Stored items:
===

(** * Zrythm routing graph and recording pipeline: a shallow embedding

    The development follows [src/audio/port.c] (ports, connections and the
    per-cycle port processing) and [src/audio/recording_manager.c] (the
    per-cycle recording decision and the consumer of recording events).

    Conventions of the embedding:
    - a C [int]/[long] is a [Z]; the counters of the code (numbers of
      sources and destinations, frame indices) stay far below the wrap-around
      of their type, so no reduction modulo [2^w] is written for them, while
      the unsigned [nframes_t] sum that the recording code guards on is
      reduced modulo [2^32];
    - a C [float] is an IEEE-754 binary32 number ([spec_float] at precision
      24 and maximal exponent 128), with the operations of [SpecFloat];
    - a C array is a total function from indices to elements together with
      the counter the code keeps next to it; slots at and beyond the counter
      hold stale values exactly as in the C arrays, and the fixed capacity of
      the arrays is not modelled;
    - a pointer to a [Port] is an address in a heap of ports, so that two
      pointers to the same port alias the same record. *)

From Stdlib Require Import ZArith List Bool Lia String.
From Stdlib Require Import Floats.SpecFloat.
Import ListNotations.
Open Scope Z_scope.

(** ** C control flow and arrays *)

Module C.

Definition array (A : Type) := Z -> A.

(** [a[i] = v]. *)
Definition array_set {A : Type} (a : array A) (i : Z) (v : A) : array A :=
  fun j => if j =? i then v else a j.

(** [for (i = lo; i < hi; i++) body], for a body that changes neither
    [i] nor [hi]. *)
Fixpoint for_steps {S : Type} (n : nat) (i : Z) (body : Z -> S -> S) (s : S) : S :=
  match n with
  | O => s
  | Datatypes.S k => for_steps k (i + 1) body (body i s)
  end.

Definition for_range {S : Type} (lo hi : Z) (body : Z -> S -> S) (s : S) : S :=
  for_steps (Z.to_nat (hi - lo)) lo body s.

(** The same loop with a body that may [break]. *)
Inductive ctl (S : Type) : Type :=
| Continue (s : S)
| Break (s : S).
Arguments Continue {S} s.
Arguments Break {S} s.

Fixpoint for_steps_break {S : Type} (n : nat) (i : Z) (body : Z -> S -> ctl S) (s : S) : S :=
  match n with
  | O => s
  | Datatypes.S k =>
      match body i s with
      | Continue s' => for_steps_break k (i + 1) body s'
      | Break s' => s'
      end
  end.

Definition for_range_break {S : Type} (lo hi : Z) (body : Z -> S -> ctl S) (s : S) : S :=
  for_steps_break (Z.to_nat (hi - lo)) lo body s.

(** Modelled from the spec: the macro [array_delete_return_pos] of
    [utils/arrays.h], which is not among the sources at hand.  The spec
    has disconnect remove the port from the list if present and do nothing
    if it is absent; the macro scans [array[0 .. size)] for the first slot
    equal to [element], records its index in [pos], decrements [size] and
    moves the following elements one slot down.  The loop bound [size]
    changes only on the iteration that breaks. *)
Definition array_delete_return_pos {A : Type} (eqb : A -> A -> bool)
    (arr : array A) (size : Z) (element : A) (pos : Z) : array A * Z * Z :=
  for_range_break 0 size
    (fun ii '(arr, size, pos) =>
       if eqb (arr ii) element then
         let pos := ii in
         let size := size - 1 in
         let arr :=
           for_range ii size (fun jj arr => array_set arr jj (arr (jj + 1))) arr in
         Break (arr, size, pos)
       else Continue (arr, size, pos))
    (arr, size, pos).

(** Modelled from the spec: [array_contains] of [utils/arrays.h] (not
    among the sources at hand), the membership test behind
    [ports_connected]: 1 if some slot of [array[0 .. size)] equals
    [element], 0 otherwise. *)
Definition array_contains {A : Type} (eqb : A -> A -> bool)
    (arr : array A) (size : Z) (element : A) : Z :=
  for_range_break 0 size
    (fun i r => if eqb (arr i) element then Break 1 else Continue r) 0.

(** The glib macro [CLAMP (x, low, high)]:
    [((x) > (high)) ? (high) : (((x) < (low)) ? (low) : (x))]. *)
Definition CLAMP {A : Type} (ltb : A -> A -> bool) (x low high : A) : A :=
  if ltb high x then high else if ltb x low then low else x.

End C.

(** ** binary32 arithmetic *)

Module F32.

Definition float := spec_float.

Definition prec : Z := 24.
Definition emax : Z := 128.

Definition add : float -> float -> float := SFadd prec emax.
Definition sub : float -> float -> float := SFsub prec emax.
Definition mul : float -> float -> float := SFmul prec emax.
Definition div : float -> float -> float := SFdiv prec emax.
Definition sqrtf : float -> float := SFsqrt prec emax.
Definition eqb : float -> float -> bool := SFeqb.
Definition ltb : float -> float -> bool := SFltb.

(** The value of an integer constant such as [1.f] or [2.f]. *)
Definition of_Z (z : Z) : float := binary_normalize prec emax z 0 false.

(** The binary32 number nearest to the decimal fraction [n / d], which is
    the value a compiler gives a literal such as [0.3f]. *)
Definition of_frac (n d : Z) : float := div (of_Z n) (of_Z d).

Definition zero : float := S754_zero false.
Definition one : float := of_Z 1.
Definition two : float := of_Z 2.

End F32.

(** ** MIDI events, as far as the port and recording code look into them *)

Module Midi.

Inductive MidiEventType : Type :=
| MIDI_EVENT_TYPE_PITCHBEND
| MIDI_EVENT_TYPE_CONTROLLER
| MIDI_EVENT_TYPE_NOTE_OFF
| MIDI_EVENT_TYPE_NOTE_ON
| MIDI_EVENT_TYPE_ALL_NOTES_OFF.

Record MidiEvent : Type := {
  type : MidiEventType;
  note_pitch : Z;
  velocity : Z;
  time : Z
}.

(** [MidiEvents]: the array [events] with its counter [num_events]. *)
Definition MidiEvents := list MidiEvent.

Definition num_events (ev : MidiEvents) : Z := Z.of_nat (List.length ev).

End Midi.

(** ** Ports ([audio/port.c]) *)

Module Port.

Import C.

Inductive PortType : Type :=
| TYPE_UNKNOWN
| TYPE_CONTROL
| TYPE_AUDIO
| TYPE_EVENT
| TYPE_CV.

Inductive PortFlow : Type :=
| FLOW_UNKNOWN
| FLOW_INPUT
| FLOW_OUTPUT.

Inductive PortOwnerType : Type :=
| PORT_OWNER_TYPE_BACKEND
| PORT_OWNER_TYPE_PLUGIN
| PORT_OWNER_TYPE_TRACK
| PORT_OWNER_TYPE_FADER
| PORT_OWNER_TYPE_PREFADER
| PORT_OWNER_TYPE_SAMPLE_PROCESSOR.

Inductive PortInternalType : Type :=
| INTERNAL_NONE
| INTERNAL_LV2_PORT
| INTERNAL_JACK_PORT.

Definition PortType_eqb (a b : PortType) : bool :=
  match a, b with
  | TYPE_UNKNOWN, TYPE_UNKNOWN
  | TYPE_CONTROL, TYPE_CONTROL
  | TYPE_AUDIO, TYPE_AUDIO
  | TYPE_EVENT, TYPE_EVENT
  | TYPE_CV, TYPE_CV => true
  | _, _ => false
  end.

Definition PortFlow_eqb (a b : PortFlow) : bool :=
  match a, b with
  | FLOW_UNKNOWN, FLOW_UNKNOWN
  | FLOW_INPUT, FLOW_INPUT
  | FLOW_OUTPUT, FLOW_OUTPUT => true
  | _, _ => false
  end.

Definition PortOwnerType_eqb (a b : PortOwnerType) : bool :=
  match a, b with
  | PORT_OWNER_TYPE_BACKEND, PORT_OWNER_TYPE_BACKEND
  | PORT_OWNER_TYPE_PLUGIN, PORT_OWNER_TYPE_PLUGIN
  | PORT_OWNER_TYPE_TRACK, PORT_OWNER_TYPE_TRACK
  | PORT_OWNER_TYPE_FADER, PORT_OWNER_TYPE_FADER
  | PORT_OWNER_TYPE_PREFADER, PORT_OWNER_TYPE_PREFADER
  | PORT_OWNER_TYPE_SAMPLE_PROCESSOR, PORT_OWNER_TYPE_SAMPLE_PROCESSOR => true
  | _, _ => false
  end.

Definition PortInternalType_eqb (a b : PortInternalType) : bool :=
  match a, b with
  | INTERNAL_NONE, INTERNAL_NONE
  | INTERNAL_LV2_PORT, INTERNAL_LV2_PORT
  | INTERNAL_JACK_PORT, INTERNAL_JACK_PORT => true
  | _, _ => false
  end.

(** Modelled from the spec: the bits of [PortFlags] are declared in
    [audio/port.h], which is not among the sources at hand; the spec names
    the semantic flags "is stereo left/right channel", and the code tests
    each with a bitwise and, so each is a bit of its own. *)
Definition PORT_FLAG_STEREO_L : Z := 1.
Definition PORT_FLAG_STEREO_R : Z := 2.

Record PortIdentifier : Type := {
  label : string;
  owner_type : PortOwnerType;
  type : PortType;
  flow : PortFlow;
  flags : Z;
  plugin_slot : Z;
  track_pos : Z;
  port_index : Z
}.

(** Modelled from the spec: [port_identifier_copy (src, dest)] of
    [audio/port.h] (not among the sources at hand) fills the identifier
    slot [dest] with the serializable identifier [src], field by field; the
    result is the new content of the slot. *)
Definition port_identifier_copy (src : PortIdentifier) : PortIdentifier :=
  {| label := label src;
     owner_type := owner_type src;
     type := type src;
     flow := flow src;
     flags := flags src;
     plugin_slot := plugin_slot src;
     track_pos := track_pos src;
     port_index := port_index src |}.

(** [lv2_port->lv2_control->minf], [->maxf] and [lv2_port->control]: the
    pointees are embedded, so the dereferences of the code are total. *)
Record Lv2Control : Type := {
  minf : F32.float;
  maxf : F32.float
}.

Record LV2_Port : Type := {
  control : F32.float;
  lv2_control : Lv2Control
}.

(** A pointer to a port. *)
Definition ptr := Z.

Record Port : Type := {
  identifier : PortIdentifier;
  internal_type : PortInternalType;
  buf : array F32.float;
  midi_events : Midi.MidiEvents;
  srcs : array ptr;
  dests : array ptr;
  src_ids : array PortIdentifier;
  dest_ids : array PortIdentifier;
  multipliers : array F32.float;
  dest_locked : array Z;
  dest_enabled : array Z;
  num_srcs : Z;
  num_dests : Z;
  base_value : F32.float;
  lv2_port : LV2_Port
}.

(** Assignments to single fields of a port. *)
Definition set_buf (v : array F32.float) (p : Port) : Port :=
  {| identifier := identifier p; internal_type := internal_type p;
     buf := v; midi_events := midi_events p;
     srcs := srcs p; dests := dests p;
     src_ids := src_ids p; dest_ids := dest_ids p;
     multipliers := multipliers p; dest_locked := dest_locked p;
     dest_enabled := dest_enabled p;
     num_srcs := num_srcs p; num_dests := num_dests p;
     base_value := base_value p; lv2_port := lv2_port p |}.

Definition set_midi_events (v : Midi.MidiEvents) (p : Port) : Port :=
  {| identifier := identifier p; internal_type := internal_type p;
     buf := buf p; midi_events := v;
     srcs := srcs p; dests := dests p;
     src_ids := src_ids p; dest_ids := dest_ids p;
     multipliers := multipliers p; dest_locked := dest_locked p;
     dest_enabled := dest_enabled p;
     num_srcs := num_srcs p; num_dests := num_dests p;
     base_value := base_value p; lv2_port := lv2_port p |}.

Definition set_srcs (v : array ptr) (p : Port) : Port :=
  {| identifier := identifier p; internal_type := internal_type p;
     buf := buf p; midi_events := midi_events p;
     srcs := v; dests := dests p;
     src_ids := src_ids p; dest_ids := dest_ids p;
     multipliers := multipliers p; dest_locked := dest_locked p;
     dest_enabled := dest_enabled p;
     num_srcs := num_srcs p; num_dests := num_dests p;
     base_value := base_value p; lv2_port := lv2_port p |}.

Definition set_dests (v : array ptr) (p : Port) : Port :=
  {| identifier := identifier p; internal_type := internal_type p;
     buf := buf p; midi_events := midi_events p;
     srcs := srcs p; dests := v;
     src_ids := src_ids p; dest_ids := dest_ids p;
     multipliers := multipliers p; dest_locked := dest_locked p;
     dest_enabled := dest_enabled p;
     num_srcs := num_srcs p; num_dests := num_dests p;
     base_value := base_value p; lv2_port := lv2_port p |}.

Definition set_src_ids (v : array PortIdentifier) (p : Port) : Port :=
  {| identifier := identifier p; internal_type := internal_type p;
     buf := buf p; midi_events := midi_events p;
     srcs := srcs p; dests := dests p;
     src_ids := v; dest_ids := dest_ids p;
     multipliers := multipliers p; dest_locked := dest_locked p;
     dest_enabled := dest_enabled p;
     num_srcs := num_srcs p; num_dests := num_dests p;
     base_value := base_value p; lv2_port := lv2_port p |}.

Definition set_dest_ids (v : array PortIdentifier) (p : Port) : Port :=
  {| identifier := identifier p; internal_type := internal_type p;
     buf := buf p; midi_events := midi_events p;
     srcs := srcs p; dests := dests p;
     src_ids := src_ids p; dest_ids := v;
     multipliers := multipliers p; dest_locked := dest_locked p;
     dest_enabled := dest_enabled p;
     num_srcs := num_srcs p; num_dests := num_dests p;
     base_value := base_value p; lv2_port := lv2_port p |}.

Definition set_multipliers (v : array F32.float) (p : Port) : Port :=
  {| identifier := identifier p; internal_type := internal_type p;
     buf := buf p; midi_events := midi_events p;
     srcs := srcs p; dests := dests p;
     src_ids := src_ids p; dest_ids := dest_ids p;
     multipliers := v; dest_locked := dest_locked p;
     dest_enabled := dest_enabled p;
     num_srcs := num_srcs p; num_dests := num_dests p;
     base_value := base_value p; lv2_port := lv2_port p |}.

===

Lines holding the string "modulo" must be copied out of the entries above.

      of their type, so no reduction modulo [2^w] is written for them, while
      reduced modulo [2^32];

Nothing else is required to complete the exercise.